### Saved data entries

_ _ _ _ _ _ _

Lemma pd_wf_store s pd pts i pt j v :
  pd_wf s pd pts -> pts !! i = Some pt -> 0 <= j < 1024 -> entry_ok v ->
  pd_wf (set_ram (put (ram s) (pt + 4 * j) (le 4 v)) s) pd pts.
Proof.
  intros [Hm Hb Ho Hpde Hpts Hinj Hpte] E Hj [Hv Hok]. destruct (Hpts _ _ E) as (Hi & Hopt & Hne).
  pose proof (owned_aligned _ _ Hopt) as Apt. pose proof (owned_aligned _ _ Ho) as Apd.
  split; cbn [ram set_ram]; [| |by apply owned_set_ram| |intros ? ? H; rewrite owned_set_ram; by apply Hpts|done|].
  - apply machine_wf_set_ram; [done|]. apply dom_put. rewrite length_le.
    by apply page_word_mapped.
  - apply bytes_ok_put; [done|apply le_bytes].
  - intros k Hk. specialize (Hpde k Hk). rewrite rd_put_ne; [done|]. rewrite length_le.
    pose proof (pages_apart pd pt k j). lia.
  - intros k q l Eq Hl. destruct (Hpts _ _ Eq) as (_ & Hoq & _). pose proof (owned_aligned _ _ Hoq) as Aq.
    destruct (decide (q = pt /\ l = j)) as [[-> ->]|Hd].
    + rewrite rd_put_eq by done. apply Hok.
    + rewrite rd_put_ne; [by apply (Hpte k)|]. rewrite length_le.
      pose proof (pages_apart q pt l j). lia.
Qed.

Lemma mapping_store s pd pts i pt j v va :
  pd_wf s pd pts -> pts !! i = Some pt -> 0 <= j < 1024 -> 0 <= v < 2 ^ 32 -> 0 <= va < PHYS_BASE ->
  mapping (set_ram (put (ram s) (pt + 4 * j) (le 4 v)) s) pts va =
    if bool_decide (pd_no va = i /\ pt_no va = j) then (if flag v PTE_P then Some v else None)
    else mapping s pts va.
Proof.
  intros [Hm Hb Ho Hpde Hpts Hinj Hpte] E Hj Hv Hva. destruct (user_indices va Hva) as [Hi' Hj'].
  unfold mapping. cbn [ram set_ram]. case_bool_decide as Hd.
  - destruct Hd as [-> ->]. rewrite E. by rewrite rd_put_eq.
  - destruct (pts !! pd_no va) as [q|] eqn:Eq; [|done]. destruct (Hpts _ _ E) as (_ & Ho1 & _).
    destruct (Hpts _ _ Eq) as (_ & Ho2 & _). cbv zeta. rewrite rd_put_ne; [done|]. rewrite length_le.
    pose proof (pages_apart q pt (pt_no va) j (owned_aligned _ _ Ho2) (owned_aligned _ _ Ho1) Hj' Hj) as Hap.
    destruct (decide (q = pt)) as [->|]; [|lia].
    pose proof (Hinj _ _ _ Eq E). destruct (decide (pt_no va = j)); [|lia]. exfalso. auto.
Qed.

(** Words of pages allocated before keep their values. *)
Lemma got_rd s s' zero pt page i :
  got s s' false 1 zero pt -> owned s false page -> 0 <= i < 1024 ->
  rd (ram s') (page + 4 * i) = rd (ram s) (page + 4 * i).
Proof.
  intros G Ho Hi. destruct (got_owned_kept _ _ _ _ _ _ _ _ G Ho) as [_ Hn].
  rewrite (got_ram _ _ _ _ _ _ G). destruct zero; [|done]. apply rd_put_ne.
  rewrite length_replicate. pose proof (owned_aligned _ _ Ho). pose proof (got_aligned _ _ _ _ _ _ G).
  assert (page ≠ pt) as Hne.
  { intros ->. apply Hn; [done|]. split; [done|lia]. }
  Z.to_euclidean_division_equations. lia.
Qed.

Lemma pde_of_flags pt :
  kernel_page pt -> flag (pde_of pt) PTE_P = true /\ Z.land (pde_of pt) PTE_ADDR = pt - PHYS_BASE /\
  0 <= pde_of pt < 2 ^ 32.
Proof.
  intros Hk. destruct (kernel_page_phys _ Hk) as [Hp Ha]. unfold pde_of. split_and!.
  - by rewrite flag_entry.
  - by rewrite entry_addr by (unpage; lia).
  - lia.
  - unpage; lia.
Qed.

(** The machine after a new page table [pt] has been hooked into [pd]. *)
Definition grown s' pd i pt : machine :=
  set_ram (put (ram s') (pd + 4 * i) (le 4 (pde_of pt))) s'.

Section Grow.
Context (s s' : machine) (pd : Z) (pts : gmap Z Z) (i pt : Z).
Context (Hwf : pd_wf s pd pts) (E : pts !! i = None) (Hi : 0 <= i < 768).
Context (G : got s s' false 1 true pt) (Hk : kernel_page pt).

Lemma grow_fresh : owned s' false pt /\ pt ≠ pd /\ owned s' false pd /\
  (forall j q, pts !! j = Some q -> owned s' false q /\ q ≠ pt).
Proof.
  assert (in_group pt 1 pt) as Hg by (split; [apply G|lia]).
  destruct (got_owned_kept _ _ _ _ _ _ _ _ G (pd_owned _ _ _ Hwf)) as [Ho' Hpd].
  split_and!; [by apply G|by intros ->; apply Hpd|done|].
  intros j q Ej. destruct (pd_pts _ _ _ Hwf _ _ Ej) as (_ & Hoq & _).
  destruct (got_owned_kept _ _ _ _ _ _ _ _ G Hoq) as [Hoq' Hq]. split; [done|].
  intros ->. by apply Hq.
Qed.

Lemma grow_reads :
  (forall q k, owned s false q -> q ≠ pd -> 0 <= k < 1024 ->
     rd (ram (grown s' pd i pt)) (q + 4 * k) = rd (ram s) (q + 4 * k)) /\
  (forall k, 0 <= k < 1024 -> rd (ram (grown s' pd i pt)) (pt + 4 * k) = 0) /\
  (forall k, 0 <= k < 1024 -> rd (ram (grown s' pd i pt)) (pd + 4 * k) =
     if decide (k = i) then pde_of pt else rd (ram s) (pd + 4 * k)).
Proof.
  destruct grow_fresh as (Hopt & Hne & Hopd & _). destruct (pde_of_flags pt Hk) as (_ & _ & F3).
  pose proof (owned_aligned _ _ Hopd) as Apd. pose proof (owned_aligned _ _ Hopt) as Apt.
  cbn [ram grown set_ram]. split_and!.
  - intros q k Hq Hqpd Hk'. rewrite rd_put_ne; [by eapply got_rd|].
    rewrite length_le. pose proof (pages_apart q pd k i (owned_aligned _ _ Hq)). lia.
  - intros k Hk'. rewrite rd_put_ne.
    + rewrite (got_ram _ _ _ _ _ _ G). apply rd_zeros; lia.
    + rewrite length_le. pose proof (pages_apart pt pd k i). lia.
  - intros k Hk'. destruct (decide (k = i)) as [->|]; [by rewrite rd_put_eq|].
    rewrite rd_put_ne; [apply (got_rd s s' true pt); [done|apply Hwf|done]|]. rewrite length_le. lia.
Qed.

Lemma pd_wf_grow : pd_wf (grown s' pd i pt) pd (<[i := pt]> pts).
Proof.
  destruct grow_fresh as (Hopt & Hne & Hopd & Hothers). destruct grow_reads as (R1 & R2 & R3).
  destruct (pde_of_flags pt Hk) as (F1 & F2 & _). pose proof Hwf as [Hm Hb Ho Hpde Hpts Hinj Hpte].
  split.
  - apply machine_wf_set_ram; [apply G|]. apply dom_put. rewrite length_le.
    apply page_word_mapped; [apply G|done|lia].
  - cbn [ram grown set_ram]. apply bytes_ok_put; [|apply le_bytes]. rewrite (got_ram _ _ _ _ _ _ G).
    apply bytes_ok_put; [done|]. apply Forall_replicate. unfold byte. lia.
  - by apply owned_set_ram.
  - intros k Hk'. rewrite R3 by lia. destruct (decide (k = i)) as [->|Hki].
    + rewrite lookup_insert_eq. done.
    + rewrite lookup_insert_ne by done. by apply Hpde.
  - intros k q. rewrite lookup_insert_Some. intros [[<- <-]|[_ Eq]].
    + split_and!; [lia|lia|by apply owned_set_ram|done].
    + destruct (Hpts _ _ Eq) as (? & _ & ?). split_and!; [lia|lia|apply owned_set_ram; by eapply Hothers|done].
  - intros k l q. rewrite !lookup_insert_Some.
    intros [[<- <-]|[_ Eq1]] [[<- Eq]|[_ Eq2]]; [done| | |by eapply Hinj].
    + by apply Hothers in Eq2 as [_ ?].
    + subst. by apply Hothers in Eq1 as [_ ?].
  - intros k q j. rewrite lookup_insert_Some. intros [[<- <-]|[_ Eq]] Hj.
    + by rewrite R2.
    + destruct (Hpts _ _ Eq) as (_ & Hoq & Hqpd). rewrite R1 by done. by apply (Hpte k).
Qed.

Lemma mapping_grow va :
  0 <= va < PHYS_BASE -> mapping (grown s' pd i pt) (<[i := pt]> pts) va = mapping s pts va.
Proof.
  intros Hva. destruct grow_reads as (R1 & R2 & _). destruct (user_indices va Hva) as [_ Hj].
  unfold mapping. destruct (decide (i = pd_no va)) as [->|Hd].
  - rewrite lookup_insert_eq, E. cbv zeta. by rewrite R2.
  - rewrite lookup_insert_ne by done. destruct (pts !! pd_no va) as [q|] eqn:Eq; [|done].
    destruct (pd_pts _ _ _ Hwf _ _ Eq) as (_ & Hoq & Hqpd). cbv zeta. by rewrite R1.
Qed.
End Grow.
End Update.

(** * The operations on the map *)

Section MapOperations.
Context (init_page_dir init_ram_pages : Z).
Implicit Types (s : machine) (pts : gmap Z Z).

(** The pages of the user pool, and which of them are allocated, are as before. *)
Definition kernel_only s s' : Prop :=
  same_pools s s' /\ (forall page, in_pool (user_pool s) page -> pool_used (user_pool s') page = pool_used (user_pool s) page) /\
  (forall a, base (user_pool s) <= a -> ram s' !! a = ram s !! a).

Lemma kernel_only_refl s : kernel_only s s.
Proof. by split_and!. Qed.

(** A store to a page of the kernel pool. *)
Lemma kernel_only_store s s' page i v :
  kernel_only s s' -> machine_wf s' -> owned s' false page -> 0 <= i < 1024 ->
  kernel_only s (set_ram (put (ram s') (page + 4 * i) (le 4 v)) s').
Proof.
  intros (H1 & H2 & H3) Hwf [[Ha Hr] _] Hi. split_and!; [done|done|]. intros a Hlo. cbn [ram set_ram]. rewrite lookup_put, length_le.
  rewrite decide_False; [by apply H3|]. pose proof (mw_apart _ Hwf) as Hap. destruct (H1 true) as [E1 E2]. simpl in *.
  pose proof (pw_align _ _ (mw_kernel _ Hwf)). Z.to_euclidean_division_equations. lia.
Qed.

Lemma kernel_only_got s s' zero pt : machine_wf s -> got s s' false 1 zero pt -> kernel_only s s'.
Proof.
  intros Hwf G. split_and!; [apply G|intros page Hp; apply (got_other _ _ _ _ _ _ G true); [done|by left]|].
  intros a Ha. rewrite (got_ram _ _ _ _ _ _ G). destruct zero; [|done]. rewrite lookup_put, length_replicate, decide_False; [done|].
  pose proof (got_range _ _ _ _ _ _ G). pose proof (mw_apart _ Hwf). simpl in *. lia.
Qed.

(** [lookup_page] with [create]: the entry's page table is there afterwards, or
    there was no memory for it. *)
Lemma wp_lookup_create s pd pts va (Q : Z -> machine -> Prop) :
  pd_wf s pd pts -> 0 <= va < PHYS_BASE ->
  (forall s' pts' pt, pd_wf s' pd pts' -> pts' !! pd_no va = Some pt ->
     (forall vb, 0 <= vb < PHYS_BASE -> mapping s' pts' vb = mapping s pts vb) -> kernel_only s s' ->
     Q (pt + 4 * pt_no va) s') ->
  (no_run (kernel_pool s) 1 -> Q NULL s) ->
  wp (lookup_page pd va true) s Q.
Proof.
  intros Hwf Hva HQ HN. destruct (user_indices va Hva) as [Hi Hj]. pose proof (pd_machine _ _ _ Hwf) as Hm.
  destruct (owned_mapped _ _ Hm (pd_owned _ _ _ Hwf)) as [_ [Hk _]].
  unfold lookup_page, is_user_vaddr. rewrite nonnull_true by (unfold NULL; unpage; lia).
  apply wp_bind, wp_assert; [done|]. apply wp_bind, wp_assert; [apply Z.ltb_lt; lia|]. cbv zeta.
  assert (mapped (ram s) (pd + 4 * pd_no va) 4) as Hpd.
  { apply page_word_mapped; [done|apply Hwf|lia]. }
  apply wp_bind, wp_on_load; [done|]. pose proof (pd_pdes _ _ _ Hwf _ Hi) as Hpde.
  destruct (pts !! pd_no va) as [pt|] eqn:E.
  - destruct Hpde as [Hp Ha]. rewrite (proj2 (Z.eqb_neq _ 0)) by (intros E0; by rewrite E0 in Hp).
    apply wp_bind, wp_ret. apply wp_bind, wp_on_load; [done|]. apply wp_bind.
    apply wp_bind, wp_assert; [done|]. destruct (pd_pts _ _ _ Hwf _ _ E) as (_ & Ho & _).
    destruct (owned_mapped _ _ Hm Ho) as [_ Hkp].
    eapply wp_entry_page; [exact Hkp|done|]. by apply wp_ret, (HQ s pts pt).
  - rewrite Hpde. apply wp_bind, wp_bind. apply wp_palloc_get_multiple; [done|lia| |].
    + intros pt s' G Hkp. rewrite (proj2 (Z.eqb_neq pt NULL)) by (destruct Hkp; unfold NULL; unpage; lia).
      apply wp_bind, wp_pde_create; [done|].
      assert (mapped (ram s') (pd + 4 * pd_no va) 4) as Hpd'.
      { apply page_word_mapped; [apply G| |lia].
        apply (got_owned_kept _ _ _ _ _ _ _ _ G (pd_owned _ _ _ Hwf)). }
      apply wp_bind, wp_on_store; [done|]. apply wp_ret.
      change (set_ram _ s') with (grown s' pd (pd_no va) pt).
      apply wp_bind, wp_on_load.
      { apply (mapped_dom (ram s')); [|done]. cbn [ram grown set_ram]. apply dom_put. by rewrite length_le. }
      destruct (pde_of_flags pt Hkp) as (_ & _ & F3). cbn [ram grown set_ram]. rewrite rd_put_eq by done.
      apply wp_bind, wp_pde_get_pt; [done|]. apply wp_ret, (HQ _ (<[pd_no va := pt]> pts) pt).
      * by apply (pd_wf_grow s).
      * apply lookup_insert_eq.
      * intros vb Hvb. by apply mapping_grow.
      * apply kernel_only_store; [by eapply kernel_only_got|apply G| |lia].
        apply (got_owned_kept _ _ _ _ _ _ _ _ G (pd_owned _ _ _ Hwf)).
    + intros Hn. split; [done|]. by apply wp_ret, wp_ret, HN.
Qed.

_ _ _ _ _ _ _

### Work instructions
If a line of the entries holds the word "Section", copy it out.

### Response to this exercise
Section Grow.
Section MapOperations.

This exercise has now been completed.